Thank you, we were very pleased with the feedback you have given us. Thank you all for taking the time to respond. We are generally confident that many of our main areas of campaigning match your own priorities. We recognise however that we need to look at some areas of concern and identify what we need to be doing. Your feedback reflects a lot of what we learned from our National Policy Forum, a series of forums that we ran at our conferences as part of last year’s diamond jubilee activity.

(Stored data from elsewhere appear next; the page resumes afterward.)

(** Adding a chunk to the untyped reserve either appends it, or returns an
    error and leaves the list of chunks as it was; in both cases the
    operation is ended, the reserve is well-formed and the depths restored. *)
Theorem configure_utspace_reserve_spec (chunk : allocman_utspace_chunk) (s : sys W)
  (Hinv : inv (am s)) (Hnum : r_num (utspace_reserve (am s)) + 1 < word_size) (Hcount : 0 <= uc_count chunk < word_size) :
  match allocman_configure_utspace_reserve loops self chunk s with
  | Ok (e, s') => inv (am s') /\ in_operation (am s') = in_operation (am s) /\ depth (am s') = depth (am s) /\
      r_chunk (utspace_reserve (am s')) =
        (if e =? 0 then r_chunk (utspace_reserve (am s)) ++ [chunk] else r_chunk (utspace_reserve (am s)))
  | Fault f => f = AssertFailed \/ f = OutOfFuel
  end.
Proof.
  set (ch := fun a : allocman_t W => r_chunk (utspace_reserve a)).
  assert (Hch : forall a b, static a = static b -> ch a = ch b).
  { intros a b H. unfold ch, static in *. by simplify_eq. }
  change (configures ch (am s) (ch (am s) ++ [chunk]) (allocman_configure_utspace_reserve loops self chunk) s).
  unfold allocman_configure_utspace_reserve. apply configures_start, configures_get.
  pose proof (inv_set_in_operation _ true Hinv) as Hi1. pose proof (inv_utspace_reserve _ Hinv) as (Hn & _ & _).
  destruct (find_chunk_ok (fun c => (uc_size_bits c =? uc_size_bits chunk) && (uc_type c =? uc_type chunk)) (r_chunk (utspace_reserve (am s)))
    (Z.to_nat (r_num (utspace_reserve (am s)))) 0) as [b Hb]; [lia|lia|].
  eapply configures_lift; [exact Hb|]. destruct b.
  { by apply (configures_abort vka_cnode_move loops n _ Hch). }
  alloc_step Hch. alloc_step Hch. alloc_step Hch. alloc_step Hch. apply configures_get.
  match goal with |- configures _ _ _ _ ?t => pose proof (inv_reserves _ (am t) Hinv ltac:(done) ltac:(done)) as (_ & _ & Er & Ec) end.
  eapply configures_goes; [done|by apply free_three_goes|]. intros [] t Ht HFt. cbn beta.
  apply configures_set, configures_set. apply (configures_exit vka_cnode_move loops n _ Hch).
  - apply inv_set_used, inv_set_utspace_reserve; [done|]. cbn [am utspace_reserve set_in_operation]. rewrite <- Er.
    apply (reserve_append uc_count); [by apply inv_utspace_reserve|lia|done].
  - destruct HFt as (_ & _ & Hd & _). by symmetry.
  - match goal with H : (?e =? 0) = true |- context [?e =? 0] => rewrite H end. unfold ch. cbn. by rewrite Ec.
Qed.

End configure_properties.

(** ** A sample manager

    Memory and slots are numbered by a counter; the slot allocator allocates
    memory for itself, and the untyped allocator a slot. *)

Definition sample_move (p q : cspacepath_t) : M Z Z := ret 0.

#[export] Instance sample_move_returns : MoveReturns sample_move.
Proof. intros p q w. exists 0, w. done. Qed.

Definition path_of (x : Z) : cspacepath_t := Cspacepath x 64 2 0 0 x 1.

Definition sample_mspace : mspace_interface Z :=
  MspaceInterface (fun n => Read (fun w => Write (w + n) (Return (w, 0)))) (fun p n => Return tt)
    ALLOCMAN_DEFAULT_PROPERTIES.
Definition sample_cspace : cspace_interface Z :=
  CspaceInterface (MspaceAlloc 8 (fun '(p, e) => if e =? 0 then Return (0, Some (path_of p)) else Return (e, None)))
    (fun p => Return tt) (fun x => Return (path_of x)) ALLOCMAN_DEFAULT_PROPERTIES.
Definition sample_utspace : utspace_interface Z :=
  UtspaceInterface (fun sz t p pa d => CspaceAlloc (fun '(e, o) => Return (capPtr (default no_path o), e)))
    (fun c sz => Return tt) (fun l t => Return 0) (fun c sz => Return 0) ALLOCMAN_DEFAULT_PROPERTIES.

(** A reserve of two slots with one in it, one chunk of 64 bytes, and one
    untyped of 2^4 bytes wanted; the queues hold up to two. *)
Definition sample_am : allocman_t Z :=
  Allocman true sample_mspace true sample_cspace true sample_utspace false no_depth false true
    (Vec 2 0 100 [no_path; no_path]) (Vec 2 0 200 [FreedMspace 0 0; FreedMspace 0 0])
    (Vec 2 0 300 [FreedUtspace 0 0; FreedUtspace 0 0]) (Vec 2 1 400 [path_of 7; no_path])
    (Reserve 1 500 [MspaceChunk 64 1] 508 [0] 516 [[0]])
    (Reserve 1 600 [UtspaceChunk 4 2 1] 608 [0] 616 [[UtspaceAllocation 0 no_path]]).

Definition sample_sys : sys Z := Sys sample_am 1000.

Lemma sample_inv : inv sample_am.
Proof.
  constructor; try (repeat split; unfold word_size; cbn; lia).
  - repeat split; unfold word_size; cbn; try lia. intros i c Hc. destruct i as [|[|]]; try done. injection Hc as <-.
    exists 0, [0]. repeat split; unfold word_size; cbn; lia.
  - repeat split; unfold word_size; cbn; try lia. intros i c Hc. destruct i as [|[|]]; try done. injection Hc as <-.
    exists 0, [UtspaceAllocation 0 no_path]. repeat split; unfold word_size; cbn; lia.
  - intros _. split; intros; repeat constructor.
  - intros _. split; intros; repeat constructor. intros [p e]. case_match; constructor.
  - intros _. split; intros; repeat constructor. intros [e o]. constructor.
Qed.

Lemma sample_simple : simple 3 sample_am.
Proof. constructor; try (intros _; split; [done|intros; repeat constructor]). cbn. lia. Qed.

Lemma sample_in_operation_inv : inv (set_in_operation true sample_am).
Proof. apply inv_set_in_operation, sample_inv. Qed.

(** The manager in the middle of a slot allocation. *)
Definition blocked_sys : sys Z :=
  Sys (set_depth (add_cspace_alloc_depth 1 no_depth) (set_in_operation true sample_am)) 1000.

Lemma blocked_inv : inv (am blocked_sys).
Proof. apply inv_set_depth; [apply sample_in_operation_inv|]. repeat split; cbn; vm_compute; done. Qed.

(** An allocation at rest also refills the three reserves. *)
Example sample_refills :
  match am_call (manager sample_move 3 7) AllocCspace sample_sys with
  | Ok (_, s) => v_count (cspace_slots (am s)) = 2 /\ r_counts (mspace_reserve (am s)) = [1] /\
                 r_counts (utspace_reserve (am s)) = [1] /\ used_watermark (am s) = false
  | Fault _ => False
  end.
Proof. vm_compute. repeat split. Qed.

Lemma manager_preserves_witness :
  match am_call (manager sample_move 3 7) (AllocUtspace 4 2 (path_of 5) 1 false) sample_sys with
  | Ok (_, s') => inv (am s') /\ frame sample_am (am s')
  | Fault f => f = AssertFailed \/ f = OutOfFuel
  end.
Proof. apply (manager_preserves sample_move 3 7 (AllocUtspace 4 2 (path_of 5) 1 false) sample_sys). exact sample_inv. Defined.

Lemma manager_returns_witness :
  match am_call (manager sample_move 3 7) (AllocUtspace 4 2 (path_of 5) 1 false) sample_sys with
  | Ok (_, s') => inv (am s') /\ frame sample_am (am s')
  | Fault f => f = AssertFailed
  end.
Proof.
  apply (manager_returns sample_move 3 7 (AllocUtspace 4 2 (path_of 5) 1 false) sample_sys).
  - lia.
  - exact sample_inv.
  - exact sample_simple.
  - intros _. reflexivity.
Defined.

Lemma blocked_cspace_witness :
  _allocman_cspace_alloc 3 (manager sample_move 3 0) true blocked_sys =
    Ok (0, Some (path_of 7), Sys (set_cspace_slots (set_count (cspace_slots sample_am) 0)
                                    (set_used_watermark true (am blocked_sys))) 1000) /\
  exists v', v_array v' !! O = Some (path_of 9) /\
    allocman_cspace_free 3 (manager sample_move 3 0) (path_of 9) blocked_sys =
      Ok (tt, Sys (set_freed_slots v' (am blocked_sys)) 1000).
Proof.
  destruct (blocked_cspace 3 (manager sample_move 3 0) (path_of 9) blocked_sys blocked_inv eq_refl) as [Ha Hf].
  split.
  - destruct (Ha eq_refl) as (slot & Hs & Heq). injection Hs as <-. exact Heq.
  - destruct (Hf eq_refl) as (v' & Hs & _ & _ & Heq). exists v'. split; [exact Hs|exact Heq].
Defined.

(** The same manager with a memory allocator that has nothing left, and no
    reserve of the size asked for. *)
Definition starved_sys : sys Z :=
  Sys (set_mspace (MspaceInterface (fun n => Return (0, 1)) (fun p n => Return tt) ALLOCMAN_DEFAULT_PROPERTIES) sample_am) 0.

Lemma starved_inv : inv (am starved_sys).
Proof. destruct sample_inv. constructor; try done. intros _. split; intros; repeat constructor. Qed.

Lemma failed_configuration_locks_witness :
  let self := manager sample_move 3 7 in
  (exists s', allocman_configure_cspace_reserve 3 self 4 starved_sys = Ok (1, s') /\ in_operation (am s') = true /\
     forall m, allocman_configure_cspace_reserve 3 self m s' = Fault AssertFailed) /\
  (have_cspace (am starved_sys) = true ->
   exists s', allocman_attach_cspace 3 self sample_cspace starved_sys = Ok (1, s') /\ in_operation (am s') = true /\
     forall m, allocman_configure_cspace_reserve 3 self m s' = Fault AssertFailed).
Proof.
  refine (failed_configuration_locks sample_move 3 7 4 1 0 starved_sys
    (Sys (set_in_operation true (am starved_sys)) 0) sample_cspace starved_inv eq_refl _ _).
  - vm_compute. reflexivity.
  - lia.
Defined.

Lemma configure_mspace_reserve_spec_witness :
  match allocman_configure_mspace_reserve 3 (manager sample_move 3 7) (MspaceChunk 32 4) sample_sys with
  | Ok (e, s') => inv (am s') /\ in_operation (am s') = false /\ depth (am s') = no_depth /\
      r_chunk (mspace_reserve (am s')) = (if e =? 0 then [MspaceChunk 64 1; MspaceChunk 32 4] else [MspaceChunk 64 1])
  | Fault f => f = AssertFailed \/ f = OutOfFuel
  end.
Proof.
  apply (configure_mspace_reserve_spec sample_move 3 7 (MspaceChunk 32 4) sample_sys sample_inv).
  - unfold word_size; cbn; lia.
  - unfold word_size; cbn; lia.
Defined.

Lemma configure_utspace_reserve_spec_witness :
  match allocman_configure_utspace_reserve 3 (manager sample_move 3 7) (UtspaceChunk 12 1 4) sample_sys with
  | Ok (e, s') => inv (am s') /\ in_operation (am s') = false /\ depth (am s') = no_depth /\
      r_chunk (utspace_reserve (am s')) = (if e =? 0 then [UtspaceChunk 4 2 1; UtspaceChunk 12 1 4] else [UtspaceChunk 4 2 1])
  | Fault f => f = AssertFailed \/ f = OutOfFuel
  end.
Proof.
  apply (configure_utspace_reserve_spec sample_move 3 7 (UtspaceChunk 12 1 4) sample_sys sample_inv).
  - unfold word_size; cbn; lia.
  - unfold word_size; cbn; lia.
Defined.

Perhaps most interesting was the answer to the question about campaigning on a single issue. Many of you named particular topics such as consistency of supply of drugs or training for school staff about epilepsy. Some of you named topics we haven’t covered before, such as support for carers, which we have also taken on board and will be looking into. However, a large number of people wrote down things that could generally be brought together under the heading ‘raise awareness of epilepsy among the general public’. We received the same feedback in our National Policy Forum sessions – our members and people with epilepsy want us to tell the world what to do if someone has a seizure and to break down stigma. So that’s exactly what we are going to do!